Persecución
José Romero
Pérez Seguín
Caminó sin desmayo
por callejones oscuros, entre paredes cuajadas de musgos y humedad, que olían a
orín y lluvia descompuesta. A trechos, excrementos de perros y de personas que
como perros defecan en cualquier lugar, le iban acechando, eran pedazos de
mierda descolorida y lavada, marrón clara, y a veces, verdosa y peluda como se
imagina uno a los habitantes de un planeta húmedo.
Llevaba debajo del
remendado gabán azul, escondido como un tesoro, un trozo de pan reseco, un cabo
de vela y un viejo libro, y en el pecho un pedazo de roja sombra que le manaba
del corazón y se vertía ya sin disimulo por el pestilente suelo.
Detrás
de él venían también sin disimulo los hombres de la policía política, con su
jauría de palabras y perros. Le perseguían desde hacía horas por las calles de
aquella ciudad silenciada que no silenciosa.
No había testigos, sólo las
contras de las ventanas se entreabrían cobardes a su paso. Tristes parpadeos de
los grises y desportillados ojos de aquellas grises y desportilladas casas que,
como valientes Antígonas, desobedeciendo la expresa voluntad del tirano, le iban
amortajando con su sombra. Tras ellas se escondía el cobarde mirar de sus
cobardes moradores, la rabia venía cuando llovía y se podía maldecir en voz
alta, «la hija de puta de la lluvia», mientras, los pensamientos iban por otro
lado, y era justamente en ese otro lado donde los hombres que sufrían la
maldición fascista se rebelaban proclamando así su desacuerdo con el orden
establecido. Valientes cobardías de un puñado de cobardes.
El perseguido
una vez alcanzó la falda de la montaña, no intentó ocultarse, ni tomó una
dirección concreta, sino que siguió caminando despreocupado de otra cosa que no
fuese andar, que le importaba hacia donde, su único objetivo era prolongar la
persecución, hacerla larga, pero sin más afán que aquel con que el día busca el
amparo de las nocturnas sombras o las sombras las del día.

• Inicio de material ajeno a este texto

Lemma begin_due i w w' : world_ok w -> step w SweepBegin w' -> due i w'.
Proof.
  intros [Hs _] Hst. inversion Hst; subst; cbn in *. intros t Ht. cbn in *. rewrite usize_add_small by lia.
  by apply (ok_epoch _ Hs i).
Qed.
Lemma step_due i w l w' : world_ok w -> step w l w' -> leaves_idle i l -> due i w -> due i w'.
Proof.
  intros Hw Hst Hl Hd t' Ht'. pose proof (step_epoch w l w' Hst Hw) as He.
  assert (epoch (track w) <= epoch (track w')) as Hle.
  { destruct He as [->| ->]; [done|]. inversion Hst; subst; cbn. rewrite usize_add_small by lia. lia. }
  destruct (step_idle w l w' i t' Hst Hl Ht') as [Ht|(prev & curr & rest & t & -> & Hsw & Ht & _ & ->)].
  - specialize (Hd t' Ht). lia.
  - specialize (Hd t Ht). destruct (ok_sweep w Hw prev curr rest Hsw) as [-> _]. cbn. lia.
Qed.
Lemma begin_doomed i w w' : world_ok w -> step w SweepBegin w' -> due i w -> doomed i w'.
Proof.
  intros _ Hst Hd. inversion Hst; subst; cbn in *. eexists _, _, _. split; [done|]. cbn. intros t Ht. split; [by apply Hd|].
  apply elem_of_dom. by exists t.
Qed.
Lemma step_gone i w l w' : step w l w' -> leaves_idle i l -> gone i w -> gone i w'.
Proof.
  intros Hst Hl Hg. unfold gone in *. destruct (connections (track w') !! i) as [t'|] eqn:Ht'; [|done].
  destruct (step_idle w l w' i t' Hst Hl Ht') as [Ht|(? & ? & ? & t & _ & _ & Ht & _)]; congruence.
Qed.
Lemma end_gone i w w' : step w SweepEnd w' -> doomed i w -> gone i w'.
Proof.
  intros Hst (prev & curr & rest & Hsw & Hd). inversion Hst as [| | | | | | | |s prev' curr' rest' Hdis| |]; subst. cbn in *.
  injection Hsw as -> -> ->. unfold gone. cbn. destruct (connections s !! i) as [t|] eqn:Ht; [|done]. exfalso.
  destruct (Hd t eq_refl) as [_ Hin]. apply (Hdis i Hin). apply elem_of_dom. by exists t.
Qed.
Lemma step_doomed i w l w' : step w l w' -> leaves_idle i l -> doomed i w -> doomed i w' \/ gone i w'.
Proof.
  intros Hst Hl Hd. pose proof Hd as (prev & curr & rest & Hsw & Hdo).
  assert (l = SweepEnd -> gone i w') as Hend by (intros ->; by eapply end_gone).
  assert (forall rest', sweep w' = Some (prev, curr, rest') -> (i ∈ rest' \/ gone i w') -> doomed i w' \/ gone i w') as Hkeep.
  { intros rest' Hsw' Hin. destruct (connections (track w') !! i) as [t'|] eqn:Ht'; [|by right].
    destruct Hin as [Hin|Hg]; [|by right]. left. exists prev, curr, rest'. split; [done|]. intros u Hu. split; [|done].
    destruct (step_idle w l w' i u Hst Hl Hu) as [Ht|(p & c & r & t & _ & Hsw2 & Ht & Hlt & _)]; [by apply Hdo|].
    rewrite Hsw in Hsw2. injection Hsw2 as <- <- <-. destruct (Hdo t Ht). lia. }
  assert (i ∈ rest \/ gone i w') as Hin.
  { destruct (connections (track w') !! i) as [t'|] eqn:Ht'; [|by right]. left.
    destruct (step_idle w l w' i t' Hst Hl Ht') as [Ht|(? & ? & ? & t & _ & _ & Ht & _)]; by eapply Hdo. }
  destruct Hst; cbn [sweep] in *; try (by apply (Hkeep rest)); [|by right; apply Hend].
  injection Hsw as -> -> ->. apply (Hkeep (rest ∖ {[ i0 ]})); [done|]. destruct Hin as [Hin|?]; [|by right].
  destruct (decide (i0 = i)) as [->|]; [|left; set_solver]. right. unfold gone. cbn.
  unfold gc_entry. destruct (connections s !! i) as [t|] eqn:Ht; [|done]. destruct (Hdo t Ht) as [Hle _].
  destruct (N.leb_spec (t_epoch t) prev); [|lia]. cbn. apply lookup_delete_eq.
Qed.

Y es que fuese donde
fuese sabía que iba a ser apresado y ejecutado.
Esa mañana
—antes del
primer intento fallido de detención, en el que le dispararon dejando clara en
aquella mala herida que lo mataba con tan sañuda parsimonia, su regular puntería
y pésima intención— había estado paseando por la playa, y lo entendió, entendió
lo que le había ocupado tantas horas de soledad y desasosiego. Fue un destello
solamente, una revelación tan simple como el andar, porque al andar el pie
golpea la arena y la arena salta y se confunde con la arena, de ese modo todo
pierde en algún momento su orden, su personal estructura, pero nada cambia, las
playas siguen siendo playas, la arena sigue siendo invariablemente
arena.
Para él como para la arena, ahora lo sabía, no había otro destino
que el de dejarse golpear, sentirse romper, en la esperanza de que, aún así, su
rebeldía seguiría siendo rebeldía y sus ansias de libertad su única
playa.
Lo remataron de madrugada a la orilla de un sendero sin márgenes,
cárdeno de luna y sangre, donde se hallaba caído leyendo su viejo ejemplar de La
Odisea. Alguno de ellos, tal vez el de más graduación, le arrebató el libro de
una patada, apartándolo así de sus manos ensangrentadas, lo sostuvo luego con
asco entre las suyas, cuidando no mancharse, y lo hojeó con desgana. En una
desgastada hoja del principio, vio algo que le llamó la atención, era un párrafo
manuscrito, lo leyó para sí y sonrió fiero, a la vez que asentía con la cabeza.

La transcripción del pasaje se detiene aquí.